August 29 2014 Latest news:
By DAVID BLACKMORE
Monday, August 6, 2012
A bird breeder was warned to improve his record-keeping and stay out of trouble after being convicted of caging wild birds and causing unnecessary suffering to three birds.
Edward William Easter, 72, was given a two-year conditional discharge at King’s Lynn Magistrates’ Court on Friday after being found guilty of 10 offences.
Easter, of Hollycroft Road, Emneth, near Wisbech, was convicted of having two wild red-backed shrikes, a wild stonechat, three wild goldfinches and a wild grey wagtail in his possession in September last year.
The 72-year-old was also convicted of causing the unnecessary suffering of three red-backed shrikes by failing to provide appropriate treatment for conditions.
District judge Veits told Easter: “I have convicted you of [these] offences as I consider that in each case you were aware of the injuries to the birds and either failed to treat or treated incorrectly those injuries and infestations.”
Charges against Easter of not taking steps to ensure the needs of two grey wagtails and two yellow wagtails were met by providing appropriate husbandry and management to prevent disease were dismissed.
Easter was also cleared of the allegation he failed to provide adequate parasitic control to another red-backed shrike and a grey wagtail.
Judge Veits continued: “I do not find any maliciousness in your actions. You are undoubtedly an experienced bird breeder and keeper who has pursued your chosen hobby over some 50 years.”
Following the judgment, Hazel Stevens, prosecuting for the RSPCA, said Easter has previously been convicted of caging six wild birds and was ordered to pay more than £20,000 in fines and court costs.

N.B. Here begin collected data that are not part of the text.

(** The strings of the members of a mapping, under their keys. *)
Lemma comes_back_members (l l' : props value) :
  Forall2 (fun kx kx' => fst kx = fst kx' /\ comes_back (snd kx) (snd kx')) l l' ->
  exists out : props string,
    Forall2 (fun kx ks => fst kx = fst ks /\
               serializeForLocalStorage (snd kx) = Returns (snd ks)) l out /\
    Forall2 (fun ks kx' => fst ks = fst kx' /\
               forall fuel, String.length (snd ks) < fuel ->
                            deserialize fuel (snd ks) = Returns (snd kx')) out l'.
Proof.
  induction 1 as [|[k x] [k' x'] l l' [Hk (s & Hs & Hd)] _ (out & IH1 & IH2)].
  - exists []. split; constructor.
  - cbn [fst snd] in *. subst k'. exists ((k, s) :: out). split; by constructor.
Qed.

Lemma Forall2_keys {A B} (R : A -> B -> Prop) (l : props A) (r : props B) :
  Forall2 (fun kx ky => fst kx = fst ky /\ R (snd kx) (snd ky)) l r ->
  map fst l = map fst r.
Proof. induction 1 as [|? ? ? ? [Hk _] _ IH]; [done|]. cbn. by rewrite Hk, IH. Qed.

Lemma comes_back_object (l l' : props value) :
  NoDup (map fst l) ->
  existsb (String.eqb "__proto__") (map fst l) = false ->
  Forall2 (fun kx kx' => fst kx = fst kx' /\ comes_back (snd kx) (snd kx')) l l' ->
  comes_back (VObj l) (VObj l').
Proof.
  intros Hnd Hproto (out & Hser & Hdes)%comes_back_members.
  pose proof (Forall2_keys (fun x s => serializeForLocalStorage x = Returns s)
                _ _ Hser) as Hkeys.
  exists ("OBJ:" ++ stringify (JObj (map (fun kv => (fst kv, JStr (snd kv))) out))).
  split.
  - cbn [serializeForLocalStorage].
    by rewrite (for_in_fresh serializeForLocalStorage l out).
  - intros [|fuel] Hfuel; [lia|].
    rewrite deserialize_OBJ. rewrite parse_object by (by rewrite <- Hkeys).
    cbn [mbind outcome_bind obind rev].
    rewrite (for_in_fresh (rev (deserialize fuel)) _ l');
      [done| |by rewrite map_fst_snd_map, <- Hkeys
             |by rewrite map_fst_snd_map, <- Hkeys].
    assert (forall k s, (k, s) ∈ out -> String.length s < fuel) as Hsmall.
    { intros k s Hin. pose proof (length_object_elem out k s Hin). lia. }
    clear -Hdes Hsmall.
    induction Hdes as [|[k s] [k' x'] out l' [Hk Hd] _ IH]; cbn [map]; constructor.
    + cbn [fst snd rev] in *. split; [done|]. apply Hd, (Hsmall k). left.
    + apply IH. intros k0 s0 Hin. apply (Hsmall k0). by right.
Qed.

(** The loop of the serialiser leaves the key [__proto__] out. *)
Lemma for_in_proto {A B} (f : A -> outcome B) (l : props A) :
  Forall (fun kx => exists y, f (snd kx) = Returns y) l ->
  forall acc,
    for_in f l acc =
    for_in f (List.filter (fun kx => negb (String.eqb (fst kx) "__proto__")) l) acc.
Proof.
  induction 1 as [|[k x] l [y Hy] _ IH]; intros acc; [done|].
  cbn [List.filter fst]. unfold obj_set.
  destruct (String.eqb k "__proto__") eqn:Hk; cbn [negb for_in].
  - cbn [snd] in Hy. rewrite Hy. cbn [mbind outcome_bind obind].
    unfold obj_set. rewrite Hk. apply IH.
  - cbn [snd] in Hy. rewrite Hy. cbn [mbind outcome_bind obind]. apply IH.
Qed.

Lemma serializeForLocalStorage_proto (l : props value) :
  Forall (fun kx => exists s, serializeForLocalStorage (snd kx) = Returns s) l ->
  serializeForLocalStorage (VObj l) =
  serializeForLocalStorage
    (VObj (List.filter (fun kx => negb (String.eqb (fst kx) "__proto__")) l)).
Proof.
  intros Hl. cbn [serializeForLocalStorage].
  by rewrite (for_in_proto serializeForLocalStorage l Hl).
Qed.

Lemma filter_proto_keys {A} (l : props A) :
  map fst (List.filter (fun kx => negb (String.eqb (fst kx) "__proto__")) l) =
  List.filter (fun k => negb (String.eqb k "__proto__")) (map fst l).
Proof.
  induction l as [|[k x] l IH]; [done|]. cbn [List.filter map fst].
  destruct (String.eqb k "__proto__"); cbn [negb map fst]; by rewrite IH.
Qed.

Lemma filter_proto_nodup (ks : list string) :
  NoDup ks ->
  NoDup (List.filter (fun k => negb (String.eqb k "__proto__")) ks).
Proof.
  intros Hnd. apply NoDup_ListNoDup, List.NoDup_filter. by apply NoDup_ListNoDup.
Qed.

Lemma filter_proto_none (ks : list string) :
  existsb (String.eqb "__proto__")
    (List.filter (fun k => negb (String.eqb k "__proto__")) ks) = false.
Proof.
  induction ks as [|k ks IH]; [done|]. cbn [List.filter].
  destruct (String.eqb k "__proto__") eqn:Hk; cbn [negb existsb]; [done|].
  by rewrite String.eqb_sym, Hk, IH.
Qed.

Lemma serialize_image v :
  well_formed v = true -> comes_back v (round_trip_image v).
Proof.
  induction v as [| |b|n|s|z|t|bytes|kind buffer off len|type bytes|l IH|l IH]
    using value_ind'; intros Hv.
  - by eapply comes_back_leaf.
  - by eapply comes_back_leaf.
  - eapply comes_back_leaf; [done|]. intros. apply deserialize_bool.
  - cbn [well_formed round_trip_image] in *.
    destruct (finite_number n) eqn:Hn.
    + eapply comes_back_leaf; [done|]. intros. by apply deserialize_number.
    + destruct n; try discriminate; by eapply comes_back_leaf.
  - eapply comes_back_leaf; [done|]. intros. apply deserialize_string.
  - done.
  - eapply comes_back_leaf; [done|]. intros. by apply deserialize_date.
  - eapply comes_back_leaf; [done|]. intros. apply deserialize_buffer.
  - cbn [well_formed round_trip_image] in *.
    destruct (globalThis kind) as [size|] eqn:Hkind; [|done].
    eapply comes_back_leaf; [done|]. intros. by apply deserialize_view_any.
  - cbn [well_formed round_trip_image] in *.
    destruct (indexOf "," type) eqn:Htype; [done|].
    eapply comes_back_leaf; [done|]. intros fuel.
    rewrite blobToBase64_bytes by done.
    cbn [deserialize]. simpl. by rewrite base64ToArrayBuffer_arrayBufferToBase64.
  - cbn [well_formed round_trip_image] in *. apply comes_back_array.
    rewrite forallb_forall in Hv. rewrite Forall_forall in IH.
    clear -Hv IH. induction l as [|x l IHl]; cbn [map]; constructor.
    + apply IH; [left|]. apply Hv. by left.
    + apply IHl.
      * intros x' Hx'. apply IH. by right.
      * intros x' Hx'. apply Hv. by right.
  - cbn [well_formed] in Hv. apply andb_true_iff in Hv as [Hnd Hv].
    apply bool_decide_eq_true in Hnd. rewrite forallb_forall in Hv.
    rewrite Forall_forall in IH.
    assert (forall kx, kx ∈ l ->
              comes_back (snd kx) (round_trip_image (snd kx))) as Hall.
    { intros kx Hin. apply IH; [done|]. by apply Hv, list_elem_of_In. }
    set (l0 := List.filter (fun kx => negb (String.eqb (fst kx) "__proto__")) l).
    assert (comes_back (VObj l0) (round_trip_image (VObj l))) as (s & Hs & Hd).
    { cbn [round_trip_image]. apply comes_back_object.
      - unfold l0. rewrite filter_proto_keys. by apply filter_proto_nodup.
      - unfold l0. rewrite filter_proto_keys. apply filter_proto_none.
      - unfold l0. clear -Hall. induction l as [|[k x] l IHl]; [constructor|].
        cbn [List.filter flat_map fst snd].
        destruct (String.eqb k "__proto__"); cbn [negb app].
        + apply IHl. intros kx Hin. apply Hall. by right.
        + constructor.
          * split; [done|]. apply (Hall (k, x)). left.
          * apply IHl. intros kx Hin. apply Hall. by right. }
    exists s. split; [|done].
    rewrite serializeForLocalStorage_proto; [done|].
    apply Forall_forall. intros kx Hin.
    destruct (Hall kx Hin) as (s' & Hs' & _). eauto.
Qed.

(** What comes back is a value that the codec preserves. *)
Lemma image_preserved v :
  well_formed v = true -> preserved (round_trip_image v) = true.
Proof.
  induction v as [| |b|n|s|z|t|bytes|kind buffer off len|type bytes|l IH|l IH]
    using value_ind'; intros Hv; try done.
  - cbn [round_trip_image]. by destruct (finite_number n) eqn:Hn.
  - cbn [well_formed round_trip_image] in *.
    destruct (globalThis kind) as [size|] eqn:Hkind; [|done].
    destruct (Nat.eqb (length buffer mod size) 0) eqn:Hmod; [|done].
    cbn [preserved]. by rewrite Hkind, Hmod, !Nat.eqb_refl.
  - cbn [well_formed round_trip_image preserved] in *.
    rewrite forallb_forall in *. rewrite Forall_forall in IH.
    intros x' (x & <- & Hx)%in_map_iff.
    apply IH; [by apply list_elem_of_In|by apply Hv].
  - cbn [well_formed] in Hv. apply andb_true_iff in Hv as [Hnd Hv].
    apply bool_decide_eq_true in Hnd. rewrite forallb_forall in Hv.
    rewrite Forall_forall in IH. cbn [round_trip_image preserved].
    assert (map fst (flat_map
              (fun kv : string * value =>
                 if String.eqb (fst kv) "__proto__" then []
                 else [(fst kv, round_trip_image (snd kv))]) l) =
            List.filter (fun k => negb (String.eqb k "__proto__")) (map fst l))
      as Hkeys.
    { clear. induction l as [|[k x] l IHl]; [done|].
      cbn [flat_map List.filter map fst snd].
      destruct (String.eqb k "__proto__"); cbn [negb app map fst]; by rewrite IHl. }
    rewrite Hkeys, filter_proto_none. cbn [negb].
    rewrite bool_decide_eq_true_2 by (by apply filter_proto_nodup). cbn [andb].
    apply forallb_forall. intros kx' Hin. apply in_flat_map in Hin as (kx & Hkx & Hin).
    destruct (String.eqb (fst kx) "__proto__"); [done|].
    destruct Hin as [<-|[]]. cbn [snd].
    apply IH; [by apply list_elem_of_In|by apply Hv].
Qed.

Mrs Stevens also asked for Easter to be disqualified from keeping any species of bird which, under the Countryside and Wildlife Act, is considered wild.
In mitigation, Nigel Weller, representing Easter, said: “Mr Easter is highly thought of in the bird breeding world so to disqualify him would be punitive bearing in mind he has been acquitted of the welfare charges.
“He is a leading expert in red-backed shrikes in this country and doesn’t take losing his birds lightly –they are not disposable commodities to him so I would urge you not to disqualify him.”
As well as the conditional discharge, Easter was ordered to hand over the wild birds and the red-backed shrikes involved in the unnecessary suffering convictions and all their offspring to the RSPCA by August 29.
The retired school teacher was also ordered to pay £7,000 towards prosecution costs but he was not disqualified from keeping any species of birds.